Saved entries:
★ ★ ★ ★ ★ ★ ★

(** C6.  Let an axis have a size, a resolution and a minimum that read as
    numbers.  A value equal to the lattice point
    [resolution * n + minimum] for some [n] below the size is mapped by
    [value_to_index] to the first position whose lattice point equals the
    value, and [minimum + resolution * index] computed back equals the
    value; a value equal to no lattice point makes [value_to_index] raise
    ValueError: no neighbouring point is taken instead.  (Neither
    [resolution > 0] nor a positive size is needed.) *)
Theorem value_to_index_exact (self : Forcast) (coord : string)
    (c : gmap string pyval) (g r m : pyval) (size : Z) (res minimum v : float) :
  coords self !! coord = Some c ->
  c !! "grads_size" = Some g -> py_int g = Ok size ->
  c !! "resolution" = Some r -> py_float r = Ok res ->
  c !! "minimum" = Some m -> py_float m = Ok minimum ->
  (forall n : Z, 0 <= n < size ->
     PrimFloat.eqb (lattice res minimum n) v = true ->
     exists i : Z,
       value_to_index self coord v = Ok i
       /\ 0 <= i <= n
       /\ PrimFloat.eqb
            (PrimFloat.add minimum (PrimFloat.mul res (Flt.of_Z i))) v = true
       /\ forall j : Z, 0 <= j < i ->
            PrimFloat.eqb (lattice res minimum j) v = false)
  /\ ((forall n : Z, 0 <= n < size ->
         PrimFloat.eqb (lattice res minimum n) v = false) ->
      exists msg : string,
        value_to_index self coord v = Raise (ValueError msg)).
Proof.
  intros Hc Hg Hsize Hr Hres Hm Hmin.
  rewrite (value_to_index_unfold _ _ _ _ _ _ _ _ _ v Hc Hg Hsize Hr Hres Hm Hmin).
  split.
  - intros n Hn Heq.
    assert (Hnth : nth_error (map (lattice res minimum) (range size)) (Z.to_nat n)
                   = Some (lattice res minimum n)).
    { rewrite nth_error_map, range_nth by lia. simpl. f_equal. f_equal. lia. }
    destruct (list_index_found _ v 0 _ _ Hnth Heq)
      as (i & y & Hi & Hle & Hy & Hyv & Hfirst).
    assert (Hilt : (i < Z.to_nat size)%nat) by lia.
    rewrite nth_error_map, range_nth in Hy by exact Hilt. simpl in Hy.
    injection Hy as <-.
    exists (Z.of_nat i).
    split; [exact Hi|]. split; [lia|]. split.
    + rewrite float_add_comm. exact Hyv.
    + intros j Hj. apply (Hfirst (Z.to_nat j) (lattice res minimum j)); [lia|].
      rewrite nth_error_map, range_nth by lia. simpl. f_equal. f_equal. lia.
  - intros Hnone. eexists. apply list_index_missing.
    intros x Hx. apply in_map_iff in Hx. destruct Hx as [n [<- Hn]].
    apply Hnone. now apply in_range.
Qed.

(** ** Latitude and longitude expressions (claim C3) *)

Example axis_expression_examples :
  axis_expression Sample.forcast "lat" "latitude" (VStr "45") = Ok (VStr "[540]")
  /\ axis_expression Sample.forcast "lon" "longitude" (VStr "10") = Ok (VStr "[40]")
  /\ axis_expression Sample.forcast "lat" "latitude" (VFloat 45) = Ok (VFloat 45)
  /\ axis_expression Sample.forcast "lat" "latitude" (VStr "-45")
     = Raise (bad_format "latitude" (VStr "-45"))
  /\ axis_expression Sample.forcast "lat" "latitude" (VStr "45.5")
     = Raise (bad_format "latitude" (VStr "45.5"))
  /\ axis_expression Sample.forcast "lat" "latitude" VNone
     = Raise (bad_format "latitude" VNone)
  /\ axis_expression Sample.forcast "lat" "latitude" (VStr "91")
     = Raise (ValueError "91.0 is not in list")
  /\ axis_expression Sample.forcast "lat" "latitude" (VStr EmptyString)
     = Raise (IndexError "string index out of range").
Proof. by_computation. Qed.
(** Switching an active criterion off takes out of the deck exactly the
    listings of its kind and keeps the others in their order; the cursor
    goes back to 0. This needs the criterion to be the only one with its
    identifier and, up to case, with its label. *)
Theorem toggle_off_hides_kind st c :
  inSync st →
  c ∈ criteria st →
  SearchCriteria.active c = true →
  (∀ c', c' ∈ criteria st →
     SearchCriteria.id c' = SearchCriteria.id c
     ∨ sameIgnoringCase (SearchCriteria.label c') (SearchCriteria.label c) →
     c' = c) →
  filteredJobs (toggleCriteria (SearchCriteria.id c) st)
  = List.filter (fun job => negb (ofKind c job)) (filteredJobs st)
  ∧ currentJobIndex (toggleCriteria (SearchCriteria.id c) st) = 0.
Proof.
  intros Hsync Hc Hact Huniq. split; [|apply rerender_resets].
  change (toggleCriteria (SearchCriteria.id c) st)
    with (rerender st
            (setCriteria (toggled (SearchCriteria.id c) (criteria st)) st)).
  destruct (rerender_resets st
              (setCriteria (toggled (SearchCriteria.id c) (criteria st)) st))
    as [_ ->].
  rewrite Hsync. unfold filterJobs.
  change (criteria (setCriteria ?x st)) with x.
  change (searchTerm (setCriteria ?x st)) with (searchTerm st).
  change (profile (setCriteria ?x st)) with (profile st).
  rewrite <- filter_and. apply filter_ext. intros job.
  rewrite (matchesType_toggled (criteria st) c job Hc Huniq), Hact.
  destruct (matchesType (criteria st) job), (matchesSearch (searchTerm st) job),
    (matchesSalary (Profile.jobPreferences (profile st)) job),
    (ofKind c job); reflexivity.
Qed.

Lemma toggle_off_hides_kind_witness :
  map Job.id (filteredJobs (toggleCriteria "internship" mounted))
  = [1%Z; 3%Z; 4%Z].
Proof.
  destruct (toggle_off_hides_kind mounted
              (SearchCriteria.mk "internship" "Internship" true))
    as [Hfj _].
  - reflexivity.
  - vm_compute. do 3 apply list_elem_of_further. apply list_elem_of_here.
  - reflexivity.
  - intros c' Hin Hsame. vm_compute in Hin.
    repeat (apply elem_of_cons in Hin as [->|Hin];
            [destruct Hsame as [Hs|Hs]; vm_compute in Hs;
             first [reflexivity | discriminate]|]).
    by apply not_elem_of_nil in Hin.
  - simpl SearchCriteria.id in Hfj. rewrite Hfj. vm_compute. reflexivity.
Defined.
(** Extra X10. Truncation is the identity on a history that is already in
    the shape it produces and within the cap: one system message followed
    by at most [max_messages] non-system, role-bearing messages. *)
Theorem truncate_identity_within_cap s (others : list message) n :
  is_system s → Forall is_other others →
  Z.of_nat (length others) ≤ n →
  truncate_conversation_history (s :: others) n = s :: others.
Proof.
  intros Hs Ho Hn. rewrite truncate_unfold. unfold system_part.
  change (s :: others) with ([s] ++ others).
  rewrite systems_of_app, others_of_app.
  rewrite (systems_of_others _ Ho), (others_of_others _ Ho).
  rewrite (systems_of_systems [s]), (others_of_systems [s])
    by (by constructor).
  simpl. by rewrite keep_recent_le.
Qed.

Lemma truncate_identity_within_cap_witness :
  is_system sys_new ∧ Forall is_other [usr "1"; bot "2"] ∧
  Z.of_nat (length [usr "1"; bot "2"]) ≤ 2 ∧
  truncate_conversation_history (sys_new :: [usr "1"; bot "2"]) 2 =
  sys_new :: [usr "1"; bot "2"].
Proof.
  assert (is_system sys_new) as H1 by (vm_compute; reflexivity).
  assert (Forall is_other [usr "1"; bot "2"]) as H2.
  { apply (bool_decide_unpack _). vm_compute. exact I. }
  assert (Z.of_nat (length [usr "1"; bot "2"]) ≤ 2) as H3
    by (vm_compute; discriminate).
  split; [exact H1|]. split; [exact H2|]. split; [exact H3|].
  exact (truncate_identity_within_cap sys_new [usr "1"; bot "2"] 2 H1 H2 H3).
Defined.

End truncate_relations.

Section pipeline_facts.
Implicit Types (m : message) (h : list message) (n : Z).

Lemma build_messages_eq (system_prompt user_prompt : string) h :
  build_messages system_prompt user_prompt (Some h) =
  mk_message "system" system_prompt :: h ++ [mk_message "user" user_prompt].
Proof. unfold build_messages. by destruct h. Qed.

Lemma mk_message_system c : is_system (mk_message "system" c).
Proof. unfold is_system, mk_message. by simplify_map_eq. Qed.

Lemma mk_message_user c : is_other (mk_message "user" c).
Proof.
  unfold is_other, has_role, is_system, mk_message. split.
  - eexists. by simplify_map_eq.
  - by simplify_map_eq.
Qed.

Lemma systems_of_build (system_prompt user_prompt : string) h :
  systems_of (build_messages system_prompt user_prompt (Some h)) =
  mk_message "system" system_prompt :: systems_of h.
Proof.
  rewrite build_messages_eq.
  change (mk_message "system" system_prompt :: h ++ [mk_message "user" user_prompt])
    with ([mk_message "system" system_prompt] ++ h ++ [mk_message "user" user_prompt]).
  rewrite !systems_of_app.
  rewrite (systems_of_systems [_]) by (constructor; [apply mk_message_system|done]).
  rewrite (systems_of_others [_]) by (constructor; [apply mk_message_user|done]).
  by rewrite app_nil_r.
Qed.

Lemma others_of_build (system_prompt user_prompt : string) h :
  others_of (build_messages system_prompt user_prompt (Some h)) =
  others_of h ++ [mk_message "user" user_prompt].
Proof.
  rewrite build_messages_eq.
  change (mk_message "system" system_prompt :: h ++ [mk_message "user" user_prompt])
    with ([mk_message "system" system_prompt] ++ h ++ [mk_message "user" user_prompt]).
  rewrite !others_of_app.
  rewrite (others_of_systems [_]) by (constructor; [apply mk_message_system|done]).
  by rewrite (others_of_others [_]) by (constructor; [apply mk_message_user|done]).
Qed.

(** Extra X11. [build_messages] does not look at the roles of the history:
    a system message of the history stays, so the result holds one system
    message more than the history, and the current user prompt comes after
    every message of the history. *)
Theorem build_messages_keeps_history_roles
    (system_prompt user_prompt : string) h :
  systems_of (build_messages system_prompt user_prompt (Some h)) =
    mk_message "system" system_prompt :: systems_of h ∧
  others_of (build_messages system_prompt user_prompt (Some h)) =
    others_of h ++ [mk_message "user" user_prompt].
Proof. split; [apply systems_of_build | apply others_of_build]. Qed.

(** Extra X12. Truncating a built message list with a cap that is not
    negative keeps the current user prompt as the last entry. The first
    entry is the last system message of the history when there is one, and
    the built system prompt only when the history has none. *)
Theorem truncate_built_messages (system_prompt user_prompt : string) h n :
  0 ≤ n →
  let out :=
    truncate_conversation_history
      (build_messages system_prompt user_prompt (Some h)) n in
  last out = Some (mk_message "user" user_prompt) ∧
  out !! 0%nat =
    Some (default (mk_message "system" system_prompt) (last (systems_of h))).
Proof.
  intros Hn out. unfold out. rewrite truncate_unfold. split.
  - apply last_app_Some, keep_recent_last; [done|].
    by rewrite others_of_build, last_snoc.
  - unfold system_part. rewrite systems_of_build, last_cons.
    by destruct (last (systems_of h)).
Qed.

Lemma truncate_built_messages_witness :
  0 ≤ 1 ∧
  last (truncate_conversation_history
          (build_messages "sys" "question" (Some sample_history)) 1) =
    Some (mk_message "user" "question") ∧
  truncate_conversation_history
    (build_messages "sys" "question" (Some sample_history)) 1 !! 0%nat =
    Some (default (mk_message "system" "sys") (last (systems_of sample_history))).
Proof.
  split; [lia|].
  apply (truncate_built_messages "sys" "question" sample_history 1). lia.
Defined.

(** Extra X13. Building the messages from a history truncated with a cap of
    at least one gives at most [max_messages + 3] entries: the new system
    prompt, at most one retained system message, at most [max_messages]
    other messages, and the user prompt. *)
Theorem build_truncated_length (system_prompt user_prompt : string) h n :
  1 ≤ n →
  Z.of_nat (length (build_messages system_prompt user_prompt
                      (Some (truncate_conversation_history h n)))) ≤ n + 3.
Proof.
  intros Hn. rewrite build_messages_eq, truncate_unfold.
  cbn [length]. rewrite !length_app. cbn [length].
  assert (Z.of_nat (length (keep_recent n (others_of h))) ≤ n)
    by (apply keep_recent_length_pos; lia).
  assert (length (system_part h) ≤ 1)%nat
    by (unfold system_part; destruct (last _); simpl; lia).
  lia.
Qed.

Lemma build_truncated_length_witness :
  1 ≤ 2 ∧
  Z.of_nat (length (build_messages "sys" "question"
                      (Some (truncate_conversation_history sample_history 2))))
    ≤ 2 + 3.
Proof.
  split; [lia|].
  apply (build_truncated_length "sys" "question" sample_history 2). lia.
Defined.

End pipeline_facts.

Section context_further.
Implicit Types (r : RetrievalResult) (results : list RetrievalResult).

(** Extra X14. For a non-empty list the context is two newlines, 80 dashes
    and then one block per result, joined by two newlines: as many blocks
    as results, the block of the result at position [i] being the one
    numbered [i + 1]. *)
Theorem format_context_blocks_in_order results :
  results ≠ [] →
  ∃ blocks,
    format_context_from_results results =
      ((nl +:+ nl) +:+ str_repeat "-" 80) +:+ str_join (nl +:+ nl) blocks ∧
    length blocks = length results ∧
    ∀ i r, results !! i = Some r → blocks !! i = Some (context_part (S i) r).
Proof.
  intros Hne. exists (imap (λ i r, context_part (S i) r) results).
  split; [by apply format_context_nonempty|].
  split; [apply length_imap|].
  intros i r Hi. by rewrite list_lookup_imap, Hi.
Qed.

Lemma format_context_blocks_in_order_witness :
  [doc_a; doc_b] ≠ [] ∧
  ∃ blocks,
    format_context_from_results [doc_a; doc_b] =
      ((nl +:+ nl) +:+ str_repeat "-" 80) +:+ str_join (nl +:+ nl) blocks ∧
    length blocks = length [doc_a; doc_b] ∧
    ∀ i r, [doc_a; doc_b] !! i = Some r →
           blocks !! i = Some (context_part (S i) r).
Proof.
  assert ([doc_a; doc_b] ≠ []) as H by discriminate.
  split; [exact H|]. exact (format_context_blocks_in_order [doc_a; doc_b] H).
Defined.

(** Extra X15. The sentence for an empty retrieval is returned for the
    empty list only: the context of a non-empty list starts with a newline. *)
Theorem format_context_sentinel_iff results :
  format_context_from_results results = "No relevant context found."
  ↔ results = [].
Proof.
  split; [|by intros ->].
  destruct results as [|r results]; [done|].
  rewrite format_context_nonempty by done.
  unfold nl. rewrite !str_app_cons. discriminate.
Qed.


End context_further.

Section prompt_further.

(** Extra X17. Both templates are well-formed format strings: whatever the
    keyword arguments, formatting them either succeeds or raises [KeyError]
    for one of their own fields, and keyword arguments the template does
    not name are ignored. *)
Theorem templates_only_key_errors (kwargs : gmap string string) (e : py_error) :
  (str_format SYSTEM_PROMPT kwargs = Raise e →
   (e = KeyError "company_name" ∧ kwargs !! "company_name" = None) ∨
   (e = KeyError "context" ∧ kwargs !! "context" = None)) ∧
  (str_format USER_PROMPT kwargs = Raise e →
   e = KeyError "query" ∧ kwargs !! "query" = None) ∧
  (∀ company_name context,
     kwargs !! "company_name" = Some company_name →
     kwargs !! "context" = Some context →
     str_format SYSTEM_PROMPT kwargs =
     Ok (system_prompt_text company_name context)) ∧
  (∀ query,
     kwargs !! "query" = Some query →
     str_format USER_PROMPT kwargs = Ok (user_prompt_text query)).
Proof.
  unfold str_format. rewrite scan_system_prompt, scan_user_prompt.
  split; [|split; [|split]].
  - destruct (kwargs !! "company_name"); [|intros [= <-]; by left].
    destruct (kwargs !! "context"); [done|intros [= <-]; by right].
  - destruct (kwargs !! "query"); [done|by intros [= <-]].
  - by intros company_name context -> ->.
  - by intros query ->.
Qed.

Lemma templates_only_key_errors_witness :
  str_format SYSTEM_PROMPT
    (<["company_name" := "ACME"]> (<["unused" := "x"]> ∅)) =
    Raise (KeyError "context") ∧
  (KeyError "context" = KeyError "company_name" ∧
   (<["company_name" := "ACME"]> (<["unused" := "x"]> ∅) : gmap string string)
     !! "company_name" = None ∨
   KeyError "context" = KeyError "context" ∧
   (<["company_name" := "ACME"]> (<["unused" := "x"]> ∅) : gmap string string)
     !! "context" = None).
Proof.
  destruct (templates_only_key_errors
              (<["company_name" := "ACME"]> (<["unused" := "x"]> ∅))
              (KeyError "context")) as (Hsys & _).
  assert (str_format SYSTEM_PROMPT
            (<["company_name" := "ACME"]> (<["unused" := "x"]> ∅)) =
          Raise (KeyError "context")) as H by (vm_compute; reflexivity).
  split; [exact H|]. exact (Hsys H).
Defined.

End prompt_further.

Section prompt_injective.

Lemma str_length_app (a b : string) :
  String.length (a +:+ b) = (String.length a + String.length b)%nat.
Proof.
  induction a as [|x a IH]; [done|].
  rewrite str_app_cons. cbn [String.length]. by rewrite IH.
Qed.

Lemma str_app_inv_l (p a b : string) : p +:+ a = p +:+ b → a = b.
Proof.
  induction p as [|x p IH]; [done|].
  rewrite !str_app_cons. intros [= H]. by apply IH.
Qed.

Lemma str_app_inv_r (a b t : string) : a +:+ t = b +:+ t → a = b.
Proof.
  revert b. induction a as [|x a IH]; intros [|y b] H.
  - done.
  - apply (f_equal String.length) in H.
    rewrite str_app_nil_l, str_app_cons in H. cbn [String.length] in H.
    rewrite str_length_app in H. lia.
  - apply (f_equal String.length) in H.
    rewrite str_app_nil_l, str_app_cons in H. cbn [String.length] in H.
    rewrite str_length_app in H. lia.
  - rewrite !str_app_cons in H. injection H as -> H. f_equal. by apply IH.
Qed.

★ ★ ★ ★ ★ ★ ★

* Task instructions
Beginning at the first line of the data above, retype each line until you reach the line containing "g = Ok size ->", and include that one too. Add nothing else.

* Exercise response
(** C6.  Let an axis have a size, a resolution and a minimum that read as
    numbers.  A value equal to the lattice point
    [resolution * n + minimum] for some [n] below the size is mapped by
    [value_to_index] to the first position whose lattice point equals the
    value, and [minimum + resolution * index] computed back equals the
    value; a value equal to no lattice point makes [value_to_index] raise
    ValueError: no neighbouring point is taken instead.  (Neither
    [resolution > 0] nor a positive size is needed.) *)
Theorem value_to_index_exact (self : Forcast) (coord : string)
    (c : gmap string pyval) (g r m : pyval) (size : Z) (res minimum v : float) :
  coords self !! coord = Some c ->
  c !! "grads_size" = Some g -> py_int g = Ok size ->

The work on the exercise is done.